Tuchel under the microscope

If England fall short, Butt is in no doubt where the spotlight will land. Tuchel’s selection calls have already raised eyebrows, and they will be revisited with venom if the campaign unravels early.

“A failure for me would be obviously not getting out of the group stages,” Butt said. “If we don't get to the semi, some would see that as a big failure especially with all the talent that we've got and because of those that we’ve left at home.

“They’re out of form but he’s not picked Phil Foden, not picked Cole Palmer, not picked Harry Maguire or Trent Alexander-Arnold. So if we don’t get to the latter stages, the finger will be pointed straight at Thomas Tuchel.

“If that happens I think he'd be gone. Both from The FA side and he'd be gone personally as well. He'll want to get back into club football, he looks like a real club football manager, day to day he wants to be involved in it. Obviously the England job came along, it's a massive job, it's one of the biggest jobs in the world.
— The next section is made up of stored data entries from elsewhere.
Lemma confirmation_ignores_answer_witness :
  name (pick (sdk_registry VNull) "delete_hook") =
  name (pick (sdk_registry (VObj bare_user)) "delete_hook") /\
  existsb (String.eqb (name (pick (sdk_registry VNull) "delete_hook"))) answer_ignoring
  = true /\
  fst (handler (pick (sdk_registry VNull) "delete_hook") [("hookId", VStr "h1")] []) =
  fst (handler (pick (sdk_registry (VObj bare_user)) "delete_hook")
         [("hookId", VStr "h1")] []).
Proof.
  split; [reflexivity |]. split; [reflexivity |].
  refine (proj1 (confirmation_ignores_answer (host := host))
            (sdk_answers VNull) (sdk_answers (VObj bare_user)) key key
            _ _ [("hookId", VStr "h1")] [] [] _ _
            (delete_hook_registered VNull) (delete_hook_registered (VObj bare_user))
            eq_refl eq_refl).
  - intros operation a. eexists. reflexivity.
  - intros operation a. eexists. reflexivity.
Defined.





Lemma key_is_not_empty : "key123" <> "".
Proof. discriminate. Qed.

Lemma fetch_routes_witness :
  key_param sse_request = Some "key123" /\
  pathname sse_request = "/sse/message" /\
  V2.fetch sse_request = ServeSSE "/sse" (VStr "key123").
Proof.
  split; [reflexivity |]. split; [reflexivity |].
  exact (proj1 (proj2 (fetch_routes (host := host) sse_request) "key123" eq_refl
                  key_is_not_empty)
           (or_intror eq_refl)).
Defined.

Lemma registrations_well_formed_witness :
  registered refusing_registry /\
  NoDup (map name refusing_registry) /\
  forall t, In t refusing_registry -> well_formed t = true.
Proof.
  split; [exact Scenarios.refusing_registry_registered |].
  exact (registrations_well_formed (host := host) refusing_registry
           Scenarios.refusing_registry_registered).
Defined.

Lemma legacy_pages_witness :
  (0 <= 1)%Z /\
  forall log,
    Legacy.project_lines (VArr holed_items) 1%Z 1%Z log =
    map_m legacy_project_line (window 1 1 holed_items) log.
Proof.
  split; [discriminate |].
  refine (proj1 (proj1 (legacy_pages (host := host) holed_items 1%Z 1%Z 1 1
                          eq_refl eq_refl eq_refl _) _)); discriminate.
Defined.

Lemma error_prefix_tells_failure_witness :
  registered refusing_registry /\
  In (pick refusing_registry "delete_chat") refusing_registry /\
  exists text l,
    handler (pick refusing_registry "delete_chat") plain_chat_id [] =
      (Normal ({| content := [ {| block_type := "text"; block_text := text |} ] |}), l) /\
    (String.prefix "Error " text = true <->
     exists error,
       fst (attempt (pick refusing_registry "delete_chat") plain_chat_id []) =
       Abrupt error).
Proof.
  split; [exact Scenarios.refusing_registry_registered |].
  split; [eapply Scenarios.pick_In; reflexivity |].
  apply (error_prefix_tells_failure (host := host) refusing_registry).
  - exact Scenarios.refusing_registry_registered.
  - eapply Scenarios.pick_In; reflexivity.
Defined.

Lemma update_hook_registered :
  In (pick (sdk_registry VNull) "update_hook") (sdk_registry VNull).
Proof. eapply Scenarios.pick_In; reflexivity. Qed.

Lemma arguments_forwarded_witness :
  existsb (String.eqb (name (pick (sdk_registry VNull) "update_hook")))
    computes_parameters = false /\
  exists operation,
    snd (handler (pick (sdk_registry VNull) "update_hook") [("hookId", VStr "h1")] []) =
    ([] ++ [Call operation
              [VObj [("hookId", VStr "h1"); ("name", VUndefined);
                     ("url", VUndefined); ("events", VUndefined)]]])%list.
Proof.
  split; [reflexivity |].
  exact (proj1 (arguments_forwarded (host := host)) (sdk_answers VNull) key _
           [("hookId", VStr "h1")] [] update_hook_registered eq_refl).
Defined.

Lemma get_chat_of_null_registered :
  In (pick (sdk_registry VNull) "get_chat") (sdk_registry VNull).
Proof. eapply Scenarios.pick_In; reflexivity. Qed.

Lemma nullish_answer_witness :
  nullish (VNull : value Z) = true /\
  exists b k,
    fst (handler (pick (sdk_registry VNull) "get_chat") plain_chat_id []) =
    Normal
      {| content :=
           [ {| block_type := "text";
                block_text := "Error retrieving chat: " ++ msg_cannot_read b k |} ] |}.
Proof.
  split; [reflexivity |].
  refine (proj1 (proj1 (nullish_answer (host := host)) (sdk_answers VNull) key VNull
                   _ plain_chat_id [] _ eq_refl get_chat_of_null_registered) eq_refl).
  intros operation a. reflexivity.
Defined.

End Instances.
Definition set_cell_heat_prev_ (v : list D) (this : CoupledDriver D)
  : CoupledDriver D :=
  {| coupling := coupling this; i_timestep_ := i_timestep_ this;
     i_picard_ := i_picard_ this; elem_to_cell_ := elem_to_cell_ this;
     cell_to_elems_ := cell_to_elems_ this; cells_ := cells_ this;
     elem_volumes_ := elem_volumes_ this;
     cell_volumes_ := cell_volumes_ this;
     cell_fluid_mask_ := cell_fluid_mask_ this;
     cell_temperatures_ := cell_temperatures_ this;
     cell_temperatures_prev_ := cell_temperatures_prev_ this;
     cell_densities_ := cell_densities_ this;
     cell_densities_prev_ := cell_densities_prev_ this;
     cell_heat_ := cell_heat_ this; cell_heat_prev_ := v |}.

End Setters.

(** ** The two solvers, as the driver sees them on one process *)

(** The heat-fluids solver: [active()], the local element arrays, and the
    return code of [set_heat_source_at] (zero on success). *)
Record HeatFluidsDriver (D Position : Type) : Type := {
  heat_active : bool;
  temperature_local : list D;
  density_local : list D;
  volume_local : list D;
  fluid_mask_local : list Z;
  centroid_local : list Position;
  set_heat_source_at : nat -> D -> Z
}.
Arguments heat_active {D Position} _.
Arguments temperature_local {D Position} _.
Arguments density_local {D Position} _.
Arguments volume_local {D Position} _.
Arguments fluid_mask_local {D Position} _.
Arguments centroid_local {D Position} _.
Arguments set_heat_source_at {D Position} _ _ _.

(** The neutronics solver: [active()], the cell queries and [find]. *)
Record NeutronicsDriver (D Position : Type) : Type := {
  neutronics_active : bool;
  get_volume : CellHandle -> D;
  get_temperature : CellHandle -> D;
  get_density : CellHandle -> D;
  find : list Position -> list CellHandle
}.
Arguments neutronics_active {D Position} _.
Arguments get_volume {D Position} _ _.
Arguments get_temperature {D Position} _ _.
Arguments get_density {D Position} _ _.
Arguments find {D Position} _ _.

(** ** The methods of [CoupledDriver], on one process *)

Section Driver.
Context {D Position : Type} `{DoubleOps D}.

(** The sentinel [ROBBINS_MONRO] is declared in [coupled_driver.h]; its
    value is a parameter here. *)
Variable ROBBINS_MONRO : D.
Lemma ready_pointCloudLoaded points meta p :
  ready p → ready (after (pointCloudLoaded points meta) p).
Proof.
  intros Hr. split; [apply inv_pointCloudLoaded, Hr|].
  unfold after. rewrite pointCloudLoaded_eq.
  destruct (negb _); [apply Hr|]. case_bool_decide.
  - destruct (completed_shown (points, meta) p) as (f & Hf & ->).
    split; [done|]. apply length_shown_scene. apply Hr.
  - apply Hr.
Qed.

Lemma ready_play p : ready p → ready (after play p).
Proof.
  intros Hr. split; [apply inv_play, Hr|].
  destruct Hr as (_ & HD & Hs).
  unfold after. rewrite play_eq.
  case_bool_decide; [done|]. destruct (loaded p) eqn:Hl; simpl; [|by rewrite Hl].
  destruct (is_playing p); [by simpl; rewrite Hl|].
  destruct (js_index _ _); simpl; by rewrite Hl.
Qed.

Lemma ready_createNextFrameTimer p : ready p → ready (after createNextFrameTimer p).
Proof.
  intros Hr. split; [by eapply inv_same_core; [apply createNextFrameTimer_core|apply Hr]|].
  unfold after, createNextFrameTimer, mbind, M_bind, get. simpl.
  destruct (js_index _ _); apply Hr.
Qed.

Lemma ready_playNextFrameCallback p : ready p → ready (after playNextFrameCallback p).
Proof.
  intros Hr. unfold after. rewrite playNextFrameCallback_eq.
  destruct (negb _); [done|].
  pose proof (ready_nextFrame p Hr) as Hn. unfold after in Hn.
  unfold mbind, M_bind. destruct (nextFrame p) as [[[]|] q]; [|done].
  by apply ready_createNextFrameTimer.
Qed.

Lemma ready_step ev p : ready p → ready (step ev p).
Proof.
  intros Hr. destruct ev; simpl.
  - by apply ready_loadPointClouds.
  - unfold after. rewrite loadSinglePointCloud_eq. by apply ready_cleared in Hr.
  - unfold after. rewrite reset_eq. by apply ready_cleared.
  - by apply ready_play.
  - destruct Hr as ((HA & HB & HC) & HD & Hs). by unfold ready, inv, index_in_range.
  - by apply ready_nextFrame.
  - by apply ready_previousFrame.
  - destruct (requests p !! k) as [[[? ?] meta]|]; [|done].
    by apply ready_pointCloudLoaded.
  - done.
  - destruct (timers p !! k); [|done]. by apply ready_playNextFrameCallback.
Qed.

Lemma ready_run evs : ∀ p, ready p → ready (run evs p).
Proof.
  induction evs as [|ev evs IH]; intros p Hr; [done|].
  simpl. apply IH. by apply ready_step.
Qed.

Lemma reachable_ready p : reachable p → ready p.
Proof. intros (cb & evs & ->). apply ready_run, ready_constructor. Qed.

Lemma reachable_step ev p : reachable p → reachable (step ev p).
Proof.
  intros (cb & evs & ->). exists cb, (evs ++ [ev]). unfold run. by rewrite foldl_app.
Qed.

(** * Properties of the Player *)

(** ** Normalisation *)



(** ** An empty scene *)

(** C7.  [loadPointClouds(name, [], type)] reports "No frames in scene."
    after the opening status text, issues no load request and leaves
    [loaded] false. *)
Theorem loadPointClouds_no_frames (p : Player) (name type_identifier : string) :
  ∃ q, loadPointClouds name [] type_identifier p = (Normal (), q) ∧
       status_log q = status_log p ++ ["Loading point clouds."; "No frames in scene."] ∧
       requests q = requests p ∧
       loaded q = false ∧
       frames q = [].
Proof.
  eexists. split; [by rewrite loadPointClouds_eq|].
  simpl. by rewrite <- app_assoc.
Qed.

(** ** The state invariants *)

(** C9.  A fresh Player satisfies the state invariants, and every method of
    the class and every step of the event loop preserves them, whether the
    call returns or throws: a current frame is defined only when [loaded] is
    true, a defined current frame lies in [[0, frames.length)], and
    [is_playing] implies [loaded] and at least two frames. *)
Theorem operations_preserve_invariants :
  (∀ cb, inv (constructor cb)) ∧
  (∀ m p, inv p → inv (call m p)) ∧
  (∀ ev p, inv p → inv (step ev p)) ∧
  (∀ p, reachable p → inv p).
Proof.
  split_and!.
  - apply inv_constructor.
  - apply inv_call.
  - apply inv_step.
  - intros p Hp. apply ready_inv, reachable_ready, Hp.
Qed.

Lemma operations_preserve_invariants_witness :
  inv demo_ready ∧ inv (call m_play demo_ready) ∧ inv (step (EvTimerFired 0) (call m_play demo_ready)).
Proof.
  pose proof operations_preserve_invariants as (_ & Hcall & Hstep & _).
  assert (H0 : inv demo_ready)
    by (unfold inv, index_in_range; vm_compute; split_and!; done).
  split; [exact H0|]. split; [exact (Hcall m_play _ H0)|].
  exact (Hstep _ _ (Hcall m_play _ H0)).
Defined.

(** ** Playing *)

Lemma reachable_demo_ready : reachable demo_ready.
Proof. exists false, demo_loading. by vm_compute. Qed.

Lemma play_from_paused p :
  ready p → loaded p = true → (2 ≤ length (frames p))%nat → is_playing p = false →
  ∃ f, js_index (frames p) (current_frame p) = Some f ∧
       play p =
       (Normal true,
        set_timers (timers p ++ [js_mul (Num 1000) (Frame.duration f)])
          (set_is_playing true p)).
Proof.
  intros Hr Hl Hlen Hp.
  destruct (ready_index p Hr Hl) as (i & Hc & Hi).
  destruct (js_index_in_range (frames p) i Hi) as [f Hf].
  exists f. rewrite Hc. split; [done|].
  rewrite play_eq, bool_decide_eq_false_2, Hl, Hp, Hc, Hf by lia. done.
Qed.

(** C4.  [play()] returns false and changes nothing when there are fewer
    than two frames or the scene is not loaded.  In a state the event loop
    reaches, with the scene loaded, at least two frames and the Player
    paused, it sets [is_playing], arms the timer of the current frame and
    returns true.  When the Player is already playing it does what
    [pause()] does and returns the new playing state, false. *)
Theorem play_toggles (p : Player) :
  ((length (frames p) < 2)%nat ∨ loaded p = false → play p = (Normal false, p)) ∧
  (reachable p → loaded p = true → (2 ≤ length (frames p))%nat → is_playing p = false →
     ∃ f, js_index (frames p) (current_frame p) = Some f ∧
          play p =
          (Normal true,
           set_timers (timers p ++ [js_mul (Num 1000) (Frame.duration f)])
             (set_is_playing true p))) ∧
  (loaded p = true → (2 ≤ length (frames p))%nat → is_playing p = true →
     play p = (Normal false, after pause p) ∧ is_playing (after pause p) = false).
Proof.
  split_and!.
  - intros [Hlen|Hl]; rewrite play_eq.
    + by rewrite bool_decide_eq_true_2.
    + rewrite Hl. simpl. by case_bool_decide.
  - intros Hr%reachable_ready. by apply play_from_paused.
  - intros Hl Hlen Hp. split; [|done].
    rewrite play_eq, bool_decide_eq_false_2, Hl, Hp by lia. done.
Qed.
But if it's not a success, I think both parties will want to part ways.”

The stakes are obvious: a deep run to cement Tuchel’s reign, or a swift exit that could end it.

Brazil, Argentina, Spain – and England’s place in the pack

When Butt looks beyond England, his mind keeps returning to familiar colours.

“I honestly do think because of the conditions and the heat and the humidity, it’s going to be really tough,” he said. “It'd be crazy not to look at Brazil or Argentina as favourites.”

He knows this is not the Brazil of Ronaldo, Rivaldo, Ronaldinho and Roberto Carlos, not a side stacked with icons in every line. But the aura remains, and in that climate, with that history, Butt still sees them as a major force. Argentina, too, sit firmly in his thoughts.

“Spain are the favourites and you can see that as they can handle the hit and they'll have a big following,” he added. “I could see that they'd be there or thereabouts, but for me I've just got Brazil and Argentina stuck in my head. I just think it'll be them.”

England, then, are cast not as inevitable champions but as dangerous outsiders, talented yet unproven in those conditions, reliant on a young core and a manager unafraid to make hard choices.

Somewhere in that mix, Butt believes, lies the possibility of a new star in Morgan Rogers, waiting for a moment, a misfiring big name, and a ruthless call from Tuchel that could change the shape of England’s World Cup – and perhaps the trajectory of a career.